Aus meiner Sicht ist die starke Beteiligung aus Deutschland ein Zeichen, dass das Thema „Renaturierung“ die Menschen umtreibt. Dies kann als Appell an die Politik verstanden werden, das Thema ambitionierter zu behandeln. Auf Bundesebene bräuchte es hierfür, gerade auch wenn man Lehren aus der unbefriedigenden Natura-2000-Umsetzung zieht, eine stärkere Steuerung und Koordinierung, am besten durch verbindliche Vorgaben. Um das Thema großflächig anzugehen, sollte außerdem über finanzielle Förderung des Bundes nachgedacht werden, zum Beispiel über eine erweiterte Gemeinschaftsaufgabe. Darüber hinaus sind aber auch jetzt schon Initiativen der Bundesländer und einzelner privater Akteure zu begrüßen.
Wie geht es nun auf EU-Ebene weiter? Als Nächstes wird die Generaldirektion Umwelt der EU-Kommission intern einen ersten Gesetzesentwurf erarbeiten. Neben der Konsultation bindet die EU-Kommission Interessensvertreter hierbei auch in diversen Workshops ein. Dieser Vorschlag wird von einer Gesetzesfolgenabschätzung begleitet. Im Frühsommer erfolgt dann die Beteiligung weiterer Dienststellen der EU-Kommission. Nach dem Sommer dürfte der Vorschlag den entsprechenden Gremien zugeleitet werden, die im Rahmen der „Besseren Rechtsetzungs-Agenda“ geschaffen wurden. Vor der Veröffentlichung des Entwurfs muss dieser sodann vom Kollegium der Kommissarinnen und Kommissare gebilligt werden. Hiernach, voraussichtlich gegen Ende des Jahres, wird der Vorschlag dann dem Europäischen Parlament und Rat zugeleitet, und das reguläre Gesetzgebungsverfahren beginnt. Im Europäischen Parlament befasst sich zunächst der federführende Ausschuss und dann das Plenum mit dem Vorhaben, im Rat behandelt der Umweltausschuss das Dossier. Nach der Positionierung findet – anstelle der zweiten Lesung – das Trilogverfahren statt, in dem die drei EU-Institutionen einen finalen Kompromiss suchen. Sodann wird der Gesetzestext veröffentlicht.

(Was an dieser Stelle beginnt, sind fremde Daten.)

(** A loop over the columns whose iteration [po] changes column [po] of channel [c] by [d po]. *)
Lemma row_loop a cnt c (step : Z -> (Z -> Z) -> Z -> Z) (d : Z -> Z -> Z) : patches a cnt ->
  (forall po a cnt, 0 <= po < span -> patches a cnt ->
    patches (step po a) (fun c' po' v => cnt c' po' v + if (c =? c') && (po =? po') then d po v else 0)) ->
  patches (for_range 0 span step a) (fun c' po' v => cnt c' po' v + if c =? c' then d po' v else 0).
Proof.
  intros Ha Hstep. eapply patches_ext; [|apply (for_range_ind (fun k a => patches a (fun c' po' v => cnt c' po' v + if (c =? c') && (po' <? k) then d po' v else 0)) 0 span); [lia| |]].
  - intros c' po v Hc Hpo. cbn beta. rewrite (proj2 (Z.ltb_lt po span)), andb_true_r by lia. done.
  - eapply patches_ext; [|exact Ha]. intros c' po v Hc Hpo. cbn beta. rewrite (proj2 (Z.ltb_ge po 0)), andb_false_r by lia. lia.
  - intros po a' Hpo Ha'. eapply patches_ext; [|exact (Hstep po a' _ Hpo Ha')]. intros c' po' v Hc Hpo'. cbn beta.
    destruct (Z.eqb_spec c c'), (Z.ltb_spec po' po), (Z.eqb_spec po po'), (Z.ltb_spec po' (po + 1)); subst; cbn [andb]; lia.
Qed.

Context (width height K : Z) (border_type : FixedBorderType) (src : Z * Z -> Z) (w : Z).
Hypothesis HK : 3 <= K <= 255.
Hypothesis Hodd : Z.Odd K.
Hypothesis Hw : K - 1 <= width < 2 ^ 62.
Hypothesis Hh : K - 1 <= height < 2 ^ 62.
Hypothesis bytes : forall y e, 0 <= y < height -> 0 <= e < width * channels -> 0 <= src (y, e) < 256.
Hypothesis Hpatch : 0 <= w /\ w + span - 2 * (K / 2) <= width.
Hypothesis Hmargin : 2 * (K / 2) < span.

(** The pixel of channel [c] in column [po] of the patch and row [j], before the borders are applied to [j]. *)
Definition patch_pixel (c j po : Z) : Z := src (border_index border_type height j, border_index border_type width (w + po - K / 2) * channels + c).

Definition row_inside (j : Z) : Prop := - (K / 2) <= j < height + K / 2.

Lemma large_margin : 2 * (K / 2) = K - 1 /\ 1 <= K / 2 <= 127.
Proof. clear - HK Hodd. destruct Hodd as [h ->]. mod_lia. Qed.

Lemma patch_pixel_bytes c j po : 0 <= c < channels -> row_inside j -> 0 <= po < span -> 0 <= patch_pixel c j po < 256.
Proof.
  intros Hc Hj Hpo. pose proof large_margin. unfold row_inside in Hj. apply bytes; [apply border_index_range; lia|].
  apply element_range; [apply border_index_range; lia|done].
Qed.

Definition initialize_columns (c j : Z) : (Z -> Z) -> Z -> Z :=
  for_range 0 span (fun po a => scalar_initialize_patched_histogram base (patch_pixel c j po) c span po a).

Definition update_columns (c old new : Z) : (Z -> Z) -> Z -> Z :=
  for_range 0 span (fun po a => scalar_update_patch_histogram base (patch_pixel c old po) (patch_pixel c new po) c span po a).

Lemma initialize_columns_counts a cnt c j : patches a cnt -> 0 <= c < channels -> row_inside j ->
  patches (initialize_columns c j a) (fun c' po v => cnt c' po v + if c =? c' then bit (patch_pixel c j po =? v) else 0).
Proof.
  intros Ha Hc Hj. apply (row_loop a cnt c _ (fun po v => bit (patch_pixel c j po =? v)) Ha).
  intros po a' cnt' Hpo Ha'. apply initialize_patches; try done. by apply patch_pixel_bytes.
Qed.

Lemma update_columns_counts a cnt c old new : patches a cnt -> 0 <= c < channels -> row_inside old -> row_inside new ->
  patches (update_columns c old new a)
    (fun c' po v => cnt c' po v + if c =? c' then bit (patch_pixel c new po =? v) - bit (patch_pixel c old po =? v) else 0).
Proof.
  intros Ha Hc Hold Hnew. apply (row_loop a cnt c _ (fun po v => bit (patch_pixel c new po =? v) - bit (patch_pixel c old po =? v)) Ha).
  intros po a' cnt' Hpo Ha'. apply update_patches; try done; by apply patch_pixel_bytes.
Qed.

(** ** The functions for the regions with horizontal borders *)

Lemma bordered_column po : 0 <= po < span ->
  get_physical_index (to_ptrdiff (w ⊞ po) - to_ptrdiff (K / 2)) width border_type = border_index border_type width (w + po - K / 2).
Proof.
  intros. pose proof large_margin. rewrite size_add_small, !to_ptrdiff_small by lia. by rewrite get_physical_index_reference by lia.
Qed.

Handelt es sich um eine Richtlinie, muss diese von den Mitgliedstaaten noch umgesetzt werden; eine EU-Verordnung gilt unmittelbar, kann und sollte aber natürlich durch nationales Recht aufgegriffen und weiter auskonkretisiert werden. Hier kommt nun die neue Bundesregierung ins Spiel, denn EU-Recht richtet sich formal an den Bund, der die Umsetzung sicherstellen muss. Erstaunlicherweise findet sich in den bisher gesichteten Wahlprogrammen beziehungsweise Entwürfen wenig zum Thema Renaturierung, so dass hier sicher noch Überzeugungsarbeit zu leisten ist.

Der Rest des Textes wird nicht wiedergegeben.